Решение было принято. Осуществить его удалось не сразу. Возникли обычные затруднения и осложнения. Необходимо было тайно достать сто рублей на бегство, получить паспорт; кандидат в студенты, приготовившийся к тайному отъезду, неожиданно заболевает сильнейшею корью; в разгаре болезни жена его почти рядом с ним рожает девочку, которую сейчас же отдают кормилице за город, так что больной отец даже не видит своего ребенка. Наконец, все улаживается. Ковнер решается заложить жемчуг своей тещи, чтоб получить необходимые ему сто рублей на бегство. Проделка удается. [В письме к отцу, в котором открыто сообщал о своем плане поступить в Киевский университет, он указывал, что заложил жемчуг своей тещи, который можно во всякое время выкупить; в семье его жены находились 100 рублей, выданные его отцом при их венчании. —
И вот, окольными путями, чтоб обмануть погоню, всеми способами сообщения, т. е. железной дорогой, лошадьми и водою (по Припяти и Днепру), беглец добрался до Киева. В пути был один только жуткий момент: страшная весенняя гроза, разразившаяся в огромном, густом лесу между Гродно и Пинском и остановившая жалкую тележку, запряженную в одну лошаденку. «Мне казалось, что сам карающий и грозный бог Израиля преследует меня лично за побег от жены и за намерение оскверниться европейским просвещением».

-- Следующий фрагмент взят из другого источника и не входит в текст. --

Lemma registry_wf_dispatch API_TOKEN rq env d q :
  registry_wf d -> registry_wf (dispatch qrcode_make API_TOKEN rq env d q).1.2.
Proof.
  intros (Hok & Htok & Htar).
  destruct (dispatch_db_cases API_TOKEN rq env d q)
    as [->|[(s & -> & _)|(material & Hm & Hfresh & ->)]]; [done| |].
  - split; [by apply commit_redemption_ok|]. split.
    + by rewrite commit_redemption_tokens.
    + unfold commit_redemption. simpl. apply Forall_fmap.
      eapply Forall_impl; [exact Htar|]. intros r Hr. simpl.
      by destruct (RewardToken.id r =? _)%Z.
  - apply db_ok_spec in Hok as [Hrows Hids]. split; [|split]; simpl.
    + apply db_ok_spec. simpl. split.
      * apply Forall_app. split; [done|]. by repeat constructor.
      * rewrite fmap_app. simpl. apply NoDup_app. split; [done|]. split.
        -- intros x Hx [->|[]%elem_of_nil]%elem_of_cons.
           apply list_elem_of_fmap in Hx as (r & Hid & Hr).
           apply next_id_fresh in Hr. lia.
        -- apply NoDup_singleton.
    + rewrite fmap_app. simpl. apply NoDup_app. split; [done|]. split.
      * intros x Hx [->|[]%elem_of_nil]%elem_of_cons.
        by apply first_by_token_None in Hfresh.
      * apply NoDup_singleton.
    + apply Forall_app. split; [done|]. constructor; [|done].
      unfold tariff_row. simpl. by rewrite Hm, Z.eqb_refl.
Qed.

Lemma registry_wf_empty users : registry_wf {| reward_token := []; user := users |}.
Proof. split; [done|]. split; [apply NoDup_nil_2|done]. Qed.

Lemma registry_wf_reachable API_TOKEN ops users :
  registry_wf (serve_requests qrcode_make API_TOKEN ops
                 {| reward_token := []; user := users |} (mkqr ∅ [])).1.
Proof.
  apply (serve_requests_invariant (fun d _ => registry_wf d)).
  - intros rq env d q. apply registry_wf_dispatch.
  - apply registry_wf_empty.
Qed.

Lemma images_follow_records_dispatch API_TOKEN rq env d q :
  images_follow_records d q ->
  images_follow_records (dispatch qrcode_make API_TOKEN rq env d q).1.2
                        (dispatch qrcode_make API_TOKEN rq env d q).2.
Proof.
  intros Hinv. pose proof Hinv as [Hb Hf].
  assert (forall s now, images_follow_records (commit_redemption s now d) q) as Hcommit.
  { intros s now. split; [by rewrite commit_redemption_tokens|].
    unfold commit_redemption. simpl. apply Forall_fmap.
    eapply Forall_impl; [exact Hf|]. intros r Hr. simpl.
    by destruct (RewardToken.id r =? _)%Z. }
  destruct rq as [api_key body|token|rq|user_id|token]; simpl.
  - pose proof (api_reward_cases qrcode_make API_TOKEN api_key body
                  (env_uuid4_hex env) (env_utcnow env) (env_host_url env) d q) as Hc.
    destruct (api_reward _ _ _ _ _ _ _ _ _) as [[resp d'] q']. simpl.
    destruct Hc as [(-> & -> & _)|(material & _ & _ & _ & -> & -> & _)]; [done|].
    split; simpl.
    + rewrite fmap_app, rev_app_distr. simpl. f_equal. exact Hb.
    + apply Forall_app. split.
      * eapply Forall_impl; [exact Hf|]. intros r [img Hr]. simpl.
        destruct (decide (qr_image_path (RewardToken.token r)
                          = qr_image_path (env_uuid4_hex env))) as [->|Hne].
        -- rewrite lookup_insert_eq. by eexists.
        -- rewrite lookup_insert_ne by done. by eexists.
      * constructor; [|done]. simpl. rewrite lookup_insert_eq. by eexists.
  - unfold reward_details. by destruct (first_by_token token d).
  - rewrite handle_unfold.
    destruct (match rq with
              | RedeemReward a t => redeem_reward_query a t d
              | ScanPost a f => scan_query a f d
              end) as [resp|s]; [done|].
    destruct rq; unfold redeem_reward_finish, scan_finish;
      destruct (RewardToken.redeemed (reward s)); simpl; auto.
  - unfold scan_get. by destruct (load_user user_id d).
  - unfold serve_qr. destruct (first_by_token token d) as [r|] eqn:Hr; simpl; [|done].
    apply first_by_token_elem in Hr as [Hin <-].
    rewrite Forall_forall in Hf. destruct (Hf r Hin) as [img ->]. done.
Qed.



(** One request moves a balance by nothing, or by the tariff points of the
    record it redeems. *)
Lemma dispatch_balances API_TOKEN rq env d q :
  Forall (fun r => tariff_row r = true) (reward_token d) ->
  dom (user (dispatch qrcode_make API_TOKEN rq env d q).1.2) = dom (user d)
  /\ forall uid,
       points_of uid (dispatch qrcode_make API_TOKEN rq env d q).1.2 = points_of uid d
       \/ (is_credited (dispatch qrcode_make API_TOKEN rq env d q).1.1 = true
           /\ (points_of uid (dispatch qrcode_make API_TOKEN rq env d q).1.2
               = points_of uid d + 50
               \/ points_of uid (dispatch qrcode_make API_TOKEN rq env d q).1.2
                  = points_of uid d + 100)).
Proof.
  intros Htar.
  destruct (dispatch_db_cases API_TOKEN rq env d q)
    as [->|[(s & -> & Hcred & Hu & Hin & _)|(material & _ & _ & ->)]];
    [by auto| |by auto].
  split.
  - unfold commit_redemption. simpl. apply dom_alter_L.
  - intros uid. destruct s as [cu u r]. simpl in *.
    rewrite (points_of_commit d r cu u _ uid Hu).
    destruct (decide (uid = cu)) as [->|Hne]; [right|left; lia].
    split; [done|]. rewrite Forall_forall in Htar. specialize (Htar r Hin).
    unfold tariff_row in Htar. apply andb_true_iff in Htar as [_ Hp].
    apply Z.eqb_eq in Hp. rewrite Hp. unfold tariff.
    destruct (String.eqb _ "bottle"); auto.
Qed.

End Reachable.

(** In every state the server reaches from an empty registry no two records
    share a token and no two share a primary key: a token read from a QR code
    names at most one record. *)
Theorem tokens_and_keys_stay_distinct
    (image : Type) (qrcode_make : string -> image) (API_TOKEN : string)
    (ops : list (http_request * environment)) (users : gmap Z User.t) :
  let d := (serve_requests qrcode_make API_TOKEN ops
              {| reward_token := []; user := users |} (mkqr ∅ [])).1 in
  NoDup (RewardToken.token <$> reward_token d)
  /\ NoDup (RewardToken.id <$> reward_token d)
  /\ forall i j r r',
       reward_token d !! i = Some r -> reward_token d !! j = Some r' ->
       RewardToken.token r = RewardToken.token r' -> i = j.
Proof.
  destruct (registry_wf_reachable qrcode_make API_TOKEN ops users) as (Hok & Htok & _).
  apply db_ok_spec in Hok as [_ Hids]. simpl. split; [done|]. split; [done|].
  intros i j r r' Hi Hj E. eapply NoDup_lookup; [exact Htok| |].
  - rewrite list_lookup_fmap, Hi. reflexivity.
  - rewrite list_lookup_fmap, Hj. simpl. by rewrite E.
Qed.

(** In every state the server reaches from an empty registry each record
    carries a material of the tariff and the tariff's points for it: a bottle
    is worth 100 points, paper 50, and no record is worth anything else. *)
Theorem stored_points_follow_the_tariff
    (image : Type) (qrcode_make : string -> image) (API_TOKEN : string)
    (ops : list (http_request * environment)) (users : gmap Z User.t) :
  let d := (serve_requests qrcode_make API_TOKEN ops
              {| reward_token := []; user := users |} (mkqr ∅ [])).1 in
  Forall (fun r =>
            (RewardToken.material r = "bottle" /\ RewardToken.points r = 100)
            \/ (RewardToken.material r = "paper" /\ RewardToken.points r = 50))
         (reward_token d).
Proof.
  destruct (registry_wf_reachable qrcode_make API_TOKEN ops users) as (_ & _ & Htar).
  simpl. eapply Forall_impl; [exact Htar|]. intros r Hr. simpl in Hr.
  unfold tariff_row in Hr. apply andb_true_iff in Hr as [Hm Hp].
  apply Z.eqb_eq in Hp.
  destruct (proj1 (in_tariff_spec qrcode_make _) Hm) as [E|E]; rewrite E in Hp; auto.
Qed.

(** Whatever requests are served, from whatever state: no record is deleted
    or moved, none changes its key, token, material, points or creation time,
    and none goes back from redeemed to unredeemed. *)
Theorem records_are_kept_as_issued
    (image : Type) (qrcode_make : string -> image) (API_TOKEN : string)
    (ops : list (http_request * environment)) (d : db) (q : qr_dir image) :
  grants_kept d (serve_requests qrcode_make API_TOKEN ops d q).1
  /\ (length (reward_token d)
      <= length (reward_token (serve_requests qrcode_make API_TOKEN ops d q).1))%nat.
Proof.
  assert (grants_kept d (serve_requests qrcode_make API_TOKEN ops d q).1) as Hk.
  { revert d q. induction ops as [|[rq env] ops IH]; intros d q; simpl.
    - apply grants_kept_refl.
    - pose proof (grants_kept_dispatch qrcode_make API_TOKEN rq env d q) as H1.
      destruct (dispatch qrcode_make API_TOKEN rq env d q) as [[resp d1] q1].
      simpl in H1. eapply grants_kept_trans; [exact H1|apply IH]. }
  split; [done|].
  set (d' := (serve_requests qrcode_make API_TOKEN ops d q).1) in *.
  destruct (Nat.le_gt_cases (length (reward_token d)) (length (reward_token d')))
    as [Hle|Hgt]; [done|].
  destruct (lookup_lt_is_Some_2 (reward_token d) (length (reward_token d')) Hgt)
    as [r Hr].
  destruct (Hk _ r Hr) as (r' & Hr' & _). apply lookup_lt_Some in Hr'. lia.
Qed.
Lemma trace_cons u u' lg n l v :
  inrange u -> u0 u <> 255 -> next u = u' -> logged u = lg ->
  trace u' n l v -> trace u (S n) (lg ++ l) v.
Proof. intros Hr H0 <- <- Ht. now constructor. Qed.

Lemma log_upto_S n : log_upto (S n) = log_upto n ++ logged (word_at n).
Proof.
  unfold log_upto. rewrite seq_S, flat_map_app. cbn [flat_map Nat.add].
  now rewrite app_nil_r.
Qed.

Lemma trace_word_at u n l v :
  trace u n l v ->
  forall k, running k -> word_at k = u ->
    running (k + n) /\ word_at (k + n) = v /\
    log_upto (k + n) = log_upto k ++ l.
Proof.
  induction 1 as [u|u n l v Hr H0 Ht IH]; intros k Hk Ek.
  - rewrite Nat.add_0_r, app_nil_r. auto.
  - assert (Hk1 : running (S k)).
    { intros m Hm. destruct (Nat.eq_dec m k) as [->|Hne].
      - now rewrite Ek.
      - apply Hk. lia. }
    assert (Ek1 : word_at (S k) = next u) by now rewrite word_at_S, Ek.
    destruct (IH (S k) Hk1 Ek1) as (Hrun & Hw & Hl).
    replace (k + S n)%nat with (S k + n)%nat by lia.
    split; [exact Hrun|]. split; [exact Hw|].
    now rewrite Hl, log_upto_S, Ek, <- app_assoc.
Qed.

Section Traces.
Variable a : Z.
Hypothesis Ha : 0 <= a < 255.

Lemma trace_four b c d :
  0 <= b < 256 -> 0 <= c < 256 -> 0 <= d <= 255 ->
  exists n, Z.of_nat n = 255 - d /\
            trace (Word a b c d) n [] (Word a b c 255).
Proof.
  intros Hb Hc Hd. revert d Hd. apply down_ind.
  - exists 0%nat. split; [reflexivity | constructor].
  - intros d Hd (n & En & Ht). exists (S n). split; [lia|].
    apply trace_cons with (u' := Word a b c (d + 1)) (lg := []) (l := []);
      trivial.
    + apply inrange_Word; lia.
    + cbn; lia.
    + unfold next. now rewrite body_four by lia.
    + unfold logged. cbn [u0 u1 u2 u3].
      destruct (Z.eqb_spec d 255); [lia | reflexivity].
Qed.

Lemma trace_skip b c :
  0 <= b < 256 -> 0 <= c <= 255 ->
  exists n, Z.of_nat n = (255 - c) * (255 - a) /\
            trace (Word a b c 255) n [] (Word a b 255 255).
Proof.
  intros Hb. revert c. apply down_ind.
  - exists 0%nat. split; [reflexivity | constructor].
  - intros c Hc (n & En & Ht).
    destruct (trace_four b (c + 1) (a + 1)) as (m & Em & Hm); try lia.
    exists (S (m + n)). split; [lia|].
    apply trace_cons with (u' := Word a b (c + 1) (a + 1)) (lg := [])
                          (l := []).
    + apply inrange_Word; lia.
    + cbn; lia.
    + unfold next. now rewrite body_skip by lia.
    + unfold logged. cbn [u0 u1 u2 u3]. rewrite Z.eqb_refl.
      destruct (Z.eqb_spec c 255); [lia | reflexivity].
    + apply (trace_app _ _ _ _ _ _ _ Hm Ht).
Qed.

Lemma trace_two b :
  0 <= b <= 255 ->
  exists n,
    2 * Z.of_nat n =
    2 * (255 - b) * (1 + (255 - a) * (255 - a)) + (255 - b) * (254 - b) /\
    trace (Word a b 255 255) n [] (Word a 255 255 255).
Proof.
  revert b. apply down_ind.
  - exists 0%nat. split; [reflexivity | constructor].
  - intros b Hb (n & En & Ht).
    destruct (trace_four (b + 1) a (b + 1)) as (m & Em & Hm); try lia.
    destruct (trace_skip (b + 1) a) as (k & Ek & Hk); try lia.
    exists (S (m + (k + n))). split; [lia|].
    apply trace_cons with (u' := Word a (b + 1) a (b + 1)) (lg := [])
                          (l := []).
    + apply inrange_Word; lia.
    + cbn; lia.
    + unfold next. now rewrite body_two by lia.
    + unfold logged. cbn [u0 u1 u2 u3]. rewrite !Z.eqb_refl.
      destruct (Z.eqb_spec b 255); [lia | reflexivity].
    + apply (trace_app _ _ _ _ _ _ _ Hm).
      apply (trace_app _ _ _ _ _ _ _ Hk Ht).
Qed.
End Traces.

(** The bytes from [a] up to 254. *)
Definition from_to_254 (a : Z) : list Z :=
  map Z.of_nat (seq (Z.to_nat a) (Z.to_nat (255 - a))).

Lemma from_to_254_step a :
  0 <= a < 255 -> from_to_254 a = a :: from_to_254 (a + 1).
Proof.
  intros Ha. unfold from_to_254.
  replace (Z.to_nat (255 - a)) with (S (Z.to_nat (255 - (a + 1)))) by lia.
  cbn [seq map]. rewrite Z2Nat.id by lia.
  replace (Z.to_nat (a + 1)) with (S (Z.to_nat a)) by lia. reflexivity.
Qed.

Lemma trace_single a :
  0 <= a <= 255 ->
  exists n,
    4 * Z.of_nat n =
    (256 - a) * (256 - a) * (256 - a) * (256 - a)
    + (256 - a) * (256 - a) + 2 * (256 - a) - 4 /\
    trace (Word a a a a) n (from_to_254 a) (Word 255 255 255 255).
Proof.
  revert a. apply down_ind.
  - exists 0%nat. split; [reflexivity | constructor].
  - intros a Ha (n & En & Ht).
    destruct (trace_four a Ha a a a) as (m1 & E1 & H1); try lia.
    destruct (trace_skip a Ha a a) as (m2 & E2 & H2); try lia.
    destruct (trace_two a Ha a) as (m3 & E3 & H3); try lia.
    exists (m1 + (m2 + (m3 + (1 + n))))%nat. split.
    + rewrite !Nat2Z.inj_add. change (Z.of_nat 1) with 1.
      assert (Em : exists m, m = 255 - a) by now eexists.
      destruct Em as (m & Em).
      replace (256 - a) with (m + 1) by lia.
      replace (256 - (a + 1)) with m in En by lia.
      replace (254 - a) with (m - 1) in E3 by lia.
      rewrite <- Em in E1, E2, E3. rewrite E1, E2. lia.
    + rewrite from_to_254_step by lia.
      change (a :: from_to_254 (a + 1))
        with ([] ++ [] ++ [] ++ [a] ++ from_to_254 (a + 1)).
      apply (trace_app _ _ _ _ _ _ _ H1).
      apply (trace_app _ _ _ _ _ _ _ H2).
      apply (trace_app _ _ _ _ _ _ _ H3).
      apply trace_cons with (u' := Word (a + 1) (a + 1) (a + 1) (a + 1)).
      * apply inrange_Word; lia.
      * cbn; lia.
      * unfold next. now rewrite body_one by lia.
      * unfold logged. cbn [u0 u1 u2 u3]. now rewrite !Z.eqb_refl.
      * exact Ht.
Qed.

Lemma exit_unique n m :
  running n -> u0 (word_at n) = 255 ->
  running m -> u0 (word_at m) = 255 -> n = m.
Proof.
  intros Hn En Hm Em.
  destruct (Nat.lt_trichotomy n m) as [H|[H|H]]; trivial.
  - exfalso. now apply (Hm n H).
  - exfalso. now apply (Hn m H).
Qed.

Lemma run_trace :
  exists n, Z.of_nat n = 1073758335 /\ running n /\
            word_at n = Word 255 255 255 255 /\
            log_upto n = from_to_254 0.
Proof.
  destruct (trace_single 0 ltac:(lia)) as (n & En & Ht).
  destruct (trace_word_at _ _ _ _ Ht 0%nat) as (Hrun & Hw & Hl).
  { intros m Hm. lia. }
  { reflexivity. }
  cbn [Nat.add] in *. exists n.
  split; [lia|]. split; [exact Hrun|]. split; [exact Hw | exact Hl].
Qed.

(** X12.  The loop exits after exactly 1,073,758,335 iterations, one for
    each Lyndon word of length 1, 2 or 4 over the bytes but the first; it
    exits at no other iteration. *)
Theorem iteration_count :
  exists n, Z.of_nat n = 1073758335 /\ running n /\ u0 (word_at n) = 255 /\
            forall m, running m -> u0 (word_at m) = 255 -> m = n.
Proof.
  destruct run_trace as (n & En & Hn & Hw & _). exists n.
  assert (H0 : u0 (word_at n) = 255) by now rewrite Hw.
  split; [exact En|]. split; [exact Hn|]. split; [exact H0|].
  intros m Hm Em. now apply exit_unique.
Qed.

(** X13.  When the loop exits, the progress log holds the values
    0, 1, ..., 254 of [u[0]], each once and in increasing order: 255 lines,
    one for each time the most significant byte is about to change. *)
Theorem progress_log :
  exists n, running n /\ u0 (word_at n) = 255 /\
            log_upto n = map Z.of_nat (seq 0 255) /\
            length (log_upto n) = 255%nat.
Proof.
  destruct run_trace as (n & _ & Hn & Hw & Hl). exists n.
  split; [exact Hn|]. split; [now rewrite Hw|].
  rewrite Hl. split; reflexivity.
Qed.

(** X14.  When the progress log reports the value [a] of [u[0]], the loop
    has exactly (255 - a)^4 terms left to send before the three closing
    zeros. *)
Theorem terms_left_at_log a :
  0 <= a < 255 ->
  logged (Word a 255 255 255) = [a] /\
  Z.of_nat (length (loop_from (Word a 255 255 255))) =
  (255 - a) * (255 - a) * (255 - a) * (255 - a).
Proof.
  intros Ha. split.
  - unfold logged. cbn [u0 u1 u2 u3]. now rewrite !Z.eqb_refl.
  - pose proof (count_app _ _ _ (rest_one a Ha)) as E.
    rewrite count_single in E by lia. unfold count, rest_from in E.
    rewrite length_app in E. cbn [length] in E.
    replace (256 - (a + 1)) with (255 - a) in E by lia. lia.
Qed.

Lemma terms_left_at_log_witness :
  logged (Word 254 255 255 255) = [254] /\
  Z.of_nat (length (loop_from (Word 254 255 255 255))) =
  (255 - 254) * (255 - 254) * (255 - 254) * (255 - 254).
Proof. apply (terms_left_at_log 254). lia. Defined.
(** * Songbird: scene orchestration and listener transforms

    A shallow embedding of [src/songbird.js] (the [Songbird] scene class) and
    of [listener.js] (the [Listener] class), with the properties of the
    specification proved or refuted on it, followed by further properties
    of the two files: sequences of calls on a scene, what the constructors
    build and share, and how the listener's setters compose.

    - JavaScript numbers are IEEE-754 binary64 values ([spec_float] with
      precision 53 and maximal exponent 1024); a [Float32Array] element is
      stored through the rounding to binary32 and read back as a binary64.
    - Objects handed over by the caller (option objects, coordinate arrays)
      live in a heap of cells addressed by location, so that mutation in
      place and aliasing are visible.
    - Calls that leave the two files (the room, the sources, the ambisonic
      renderer, the audio context) are recorded in a trace, in program
      order, together with the writes to the public [position] member. *)

From Stdlib Require Import ZArith Bool List String Lia.
From Stdlib Require Import SpecFloat.
From stdpp Require Import base option list vector gmap strings.

Local Open Scope Z_scope.

(** ** Numbers *)

Module Num.

Definition num := spec_float.

Definition prec64 : Z := 53.
Definition emax64 : Z := 1024.
Definition prec32 : Z := 24.
Definition emax32 : Z := 128.

Definition NaN : num := S754_nan.
Definition of_Z (z : Z) : num := binary_normalize prec64 emax64 z 0 false.
Definition zero : num := of_Z 0.
Definition one : num := of_Z 1.

(** [a * b] and [a - b] on JavaScript numbers. *)
Definition mul : num -> num -> num := SFmul prec64 emax64.
Definition sub : num -> num -> num := SFsub prec64 emax64.
Definition add : num -> num -> num := SFadd prec64 emax64.

(** [a == b] on two numbers: false on NaN, true on zeros of either sign. *)
Definition eqb : num -> num -> bool := SFeqb.

(** The binary32 value nearest to a binary64 one (ties to even, overflow
    to an infinity): what a store into a [Float32Array] keeps. *)
Definition to_binary32 (x : num) : spec_float :=
  match x with
  | S754_finite s m e => binary_round prec32 emax32 s m e
  | _ => x
  end.

(** A binary32 value read back as a JavaScript number (exact). *)
Definition of_binary32 (y : spec_float) : num :=
  match y with
  | S754_finite s m e => binary_round prec64 emax64 s m e
  | _ => y
  end.

(** [Math.fround]: the number a [Float32Array] element holds after
    [a[i] = x]. *)
Definition fround (x : num) : num := of_binary32 (to_binary32 x).

(** A number that a [Float32Array] holds unchanged. *)
Definition float32_representable (x : num) : Prop := fround x = x.

(** An array read [a[i]] used as a number: a missing element is
    [undefined], which arithmetic and typed-array stores turn into NaN. *)
Definition to_number (v : option num) : num := default NaN v.

End Num.
Export Num.

(** ** Fixed-size typed arrays *)

Module Float32Array.

(** [new Float32Array(n)]: [n] elements, all zero; the length never
    changes. *)
Definition t (n : nat) := vec num n.

Definition make (n : nat) : t n := vreplicate n (S754_zero false).

(** [a[i] = x] with [i] in range. *)
Definition set {n} (a : t n) (i : fin n) (x : num) : t n :=
  vinsert i (fround x) a.

Definition get {n} (a : t n) (i : fin n) : num := a !!! i.

End Float32Array.

(** ** Heap, trace and the monad of effects *)

(** A location is an index into the heap. *)
Abbreviation loc := nat (only parsing).

(** Option object of the [Songbird] constructor. A field is [None] when it
    is [undefined] or [null] (the two values that [== undefined] accepts),
    and otherwise holds a value of the documented type: a number, or a
    reference to an array or object. *)
Record SongbirdOptions := {
  ambisonicOrder : option num;
  listenerPosition : option loc;
  listenerForward : option loc;
  listenerUp : option loc;
  dimensions : option loc;
  materials : option loc;
  speedOfSound : option num
}.

(** Option object of the [Listener] constructor. *)
Record ListenerOptions := {
  l_ambisonicOrder : option num;
  l_position : option loc;
  l_forward : option loc;
  l_up : option loc
}.

(** Objects created by code outside the two files. *)
Inductive external :=
  KAudioContext | KRoom | KSource | KRenderer | KGainNode.

Inductive cell :=
| COptions (o : SongbirdOptions)
| CListenerOptions (o : ListenerOptions)
| CArray (xs : list num)
| CDimensions (d : gmap string num)
| CMaterials (m : gmap string string)
| CExternal (k : external).

Inductive endpoint :=
| RoomOutput (room : loc)
| Node (n : loc).

Inductive event :=
| ENewRoom (room : loc) (listenerPosition dimensions materials : loc)
    (speedOfSound : num)
| ERoomSetProperties (room : loc) (dimensions materials : option loc)
| ERoomSetListenerPosition (room : loc) (x y z : num)
| ENewSource (source : loc) (options : option loc)
| ESourceUpdate (source : loc)
| ECreateHOARenderer (renderer : loc) (order : num) (HRIRUrl : list string)
| ERendererInitialize (renderer : loc)
| ESetRotationMatrix (renderer : loc) (m : Float32Array.t 16)
| ECreateGain (node : loc)
| EConnect (from to : endpoint)
| EWritePosition (i : fin 3) (x : num).

Inductive error :=
| ReferenceError (name : string)
| TypeError (message : string).

Record world := {
  heap : list cell;
  trace : list event;
  (** names bound on the host's global object *)
  globals : list string
}.

(** Result of a computation: a value, a JavaScript exception, or [Stuck]
    when an argument is outside the documented parameter types (a dangling
    reference, an object of another kind). *)
Inductive outcome (A : Type) :=
| Ok (a : A) (w : world)
| Throw (e : error) (w : world)
| Stuck.
Arguments Ok {A} a w.
Arguments Throw {A} e w.
Arguments Stuck {A}.

Definition M (A : Type) := world -> outcome A.

Definition ret {A} (a : A) : M A := fun w => Ok a w.

Definition bind {A B} (m : M A) (k : A -> M B) : M B :=
  fun w =>
    match m w with
    | Ok a w' => k a w'
    | Throw e w' => Throw e w'
    | Stuck => Stuck
    end.

Declare Scope js_scope.
Delimit Scope js_scope with js.
Notation "x <- m ;; k" := (bind m (fun x => k))
  (at level 100, m at next level, right associativity) : js_scope.
Notation "m ;;; k" := (bind m (fun _ => k))
  (at level 100, right associativity) : js_scope.
Local Open Scope js_scope.

Definition throw {A} (e : error) : M A := fun w => Throw e w.
Definition stuck {A} : M A := fun _ => Stuck.

Definition emit (e : event) : M unit :=
  fun w => Ok tt {| heap := heap w; trace := trace w ++ [e];
                    globals := globals w |}.

(** [new ...]: a fresh cell, whose location is its identity. *)
Definition alloc (c : cell) : M loc :=
  fun w => Ok (length (heap w))
              {| heap := heap w ++ [c]; trace := trace w;
                 globals := globals w |}.

Definition load (l : loc) : M cell :=
  fun w => match heap w !! l with Some c => Ok c w | None => Stuck end.

Definition store (l : loc) (c : cell) : M unit :=
  fun w => Ok tt {| heap := <[l := c]> (heap w); trace := trace w;
                    globals := globals w |}.

(** [a[i]] on a numeric array. *)
Definition read_index (l : loc) (i : nat) : M (option num) :=
  c <- load l ;;
  match c with
  | CArray xs => ret (xs !! i)
  | _ => stuck
  end.

(** A free identifier [x] of a module: bound by the module's own
    declarations, else looked up on the global object, else a
    [ReferenceError]. The result is [true] for a module binding and [false]
    for a host global. *)
Definition resolve (scope : list string) (x : string) : M bool :=
  fun w =>
    if bool_decide (x ∈ scope) then Ok true w
    else if bool_decide (x ∈ globals w) then Ok false w
    else Throw (ReferenceError x) w.

(** [arr[i] = v] on a dense array: a replacement in range, an append at
    [i = arr.length]; further out the array would get holes, which a dense
    list does not hold. *)
Definition array_store {A} (arr : list A) (i : nat) (v : A) : option (list A) :=
  if decide (i < length arr)%nat then Some (<[i := v]> arr)
  else if decide (i = length arr) then Some (arr ++ [v])
  else None.

(** [arr.forEach(f)]. *)
Fixpoint forEach {A} (arr : list A) (f : A -> M unit) : M unit :=
  match arr with
  | [] => ret tt
  | x :: rest => f x ;;; forEach rest f
  end.

(** ** Dependencies that are not among the sources

    [utils.js], [encoder.js], [early-reflections.js] and [room.js] are
    required by the two files but are not among the sources. The constants
    and the one function the code reads from them are parameters of the
    development. *)

Record Deps := {
  (** [Encoder.DEFAULT_AMBISONIC_ORDER] *)
  Encoder_DEFAULT_AMBISONIC_ORDER : num;
  (** [Utils.DEFAULT_POSITION], [Utils.DEFAULT_FORWARD], [Utils.DEFAULT_UP] *)
  Utils_DEFAULT_POSITION : list num;
  Utils_DEFAULT_FORWARD : list num;
  Utils_DEFAULT_UP : list num;
  (** [Utils.DEFAULT_SPEED_OF_SOUND] *)
  Utils_DEFAULT_SPEED_OF_SOUND : num;
  (** [EarlyReflections.DEFAULT_DIMENSIONS], [Room.DEFAULT_MATERIALS] *)
  EarlyReflections_DEFAULT_DIMENSIONS : gmap string num;
  Room_DEFAULT_MATERIALS : gmap string string;
  (** [Utils.crossProduct(a, b)], from two arrays to an array *)
  Utils_crossProduct : list num -> list num -> list num
}.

Но Киев уже был недалеко. Начиналась новая полоса жизни.
Из первой эпохи своей биографии Ковнер вынес несколько неизгладимых впечатлений. Он навсегда запомнил тягостные и унизительные условия своих ранних лет и до конца сохранил глубокую неприязнь ко многим явлениям староеврейского мира.
Он прежде всего возненавидел систему талмудического воспитания и с первых же своих шагов на поприще русской публицистики выступил решительным противником той исключительно богословской выучки еврейского юношества, которая уже на школьной скамье отрывает его от жгучих жизненных задач современности.
Параллельно с этим идет его борьба с националистическими устремлениями взрастившей его среды. Племенная замкнутость, возведенная в степень высшей добродетели и порождающая в обстановке гонений фантастическое исповедание расового культа, представляется ему таким же духовным закрепощением новых поколений, как и мертвящая раввинская схоластика. Вырвавшись из ограды умственного гетто, Ковнер стремится прежде всего преодолеть в себе еврея и стать «общечеловеком».
И, наконец, мрачная нищета его детских лет, унизительное нахлебничество у состоятельных обывателей в трудные годы учения, тяжкая зависимость от богатого скряги-родственника во всех важных случаях жизни, все это возбуждает в нем острокритическое отношение к существующей системе накопления и распределения материальных благ, допускающих совместное существование под одним кровом двух родных братьев — богатейшего эпикурейца и голодающего нищего.
Все это обращает его искания от проблем еврейства к широким вопросам вненациональной современности, в разрешении которых он — несмотря на ошибки и блуждания — сохранит до конца верный инстинкт ищущей мысли и неуспокоенной совести.
ГЛАВА ВТОРАЯ
ПИСАРЕВ ЕВРЕЙСТВА
И однажды раскрыл я обветшалую Книгу —
И душа улетела на волю.
И с тех пор она в мире бесприютно блуждает,
Бесприютно блуждает и не знает утехи…
По воззрениям он либерал с оттенком радикализма, — Писарев еврейства или «Русское богатство» среди евреев.
После годов учения открывается пора литературных скитальчеств. В Киеве, мечтая попасть в университет, Ковнер бросается на изучение русской грамоты, иностранных языков, предметов общего образования. Он готовится к аттестату зрелости, попутно сам дает уроки, переводит корифеев современной мысли, жадно читает и сам, наконец, начинает писать для печати. Четыре года, проведенные в Киеве — время горячей работы, страстного приобщения к неведомой культуре, пылкого увлечения вождями новейшей мысли. Из западных авторитетов его кумиры Бокль, Милль, Бюхнер и Молешотт; из русских — знаменитая триада критиков-шестидесятников, в духе и стиле которых он скоро начнет писать свои собственные опыты.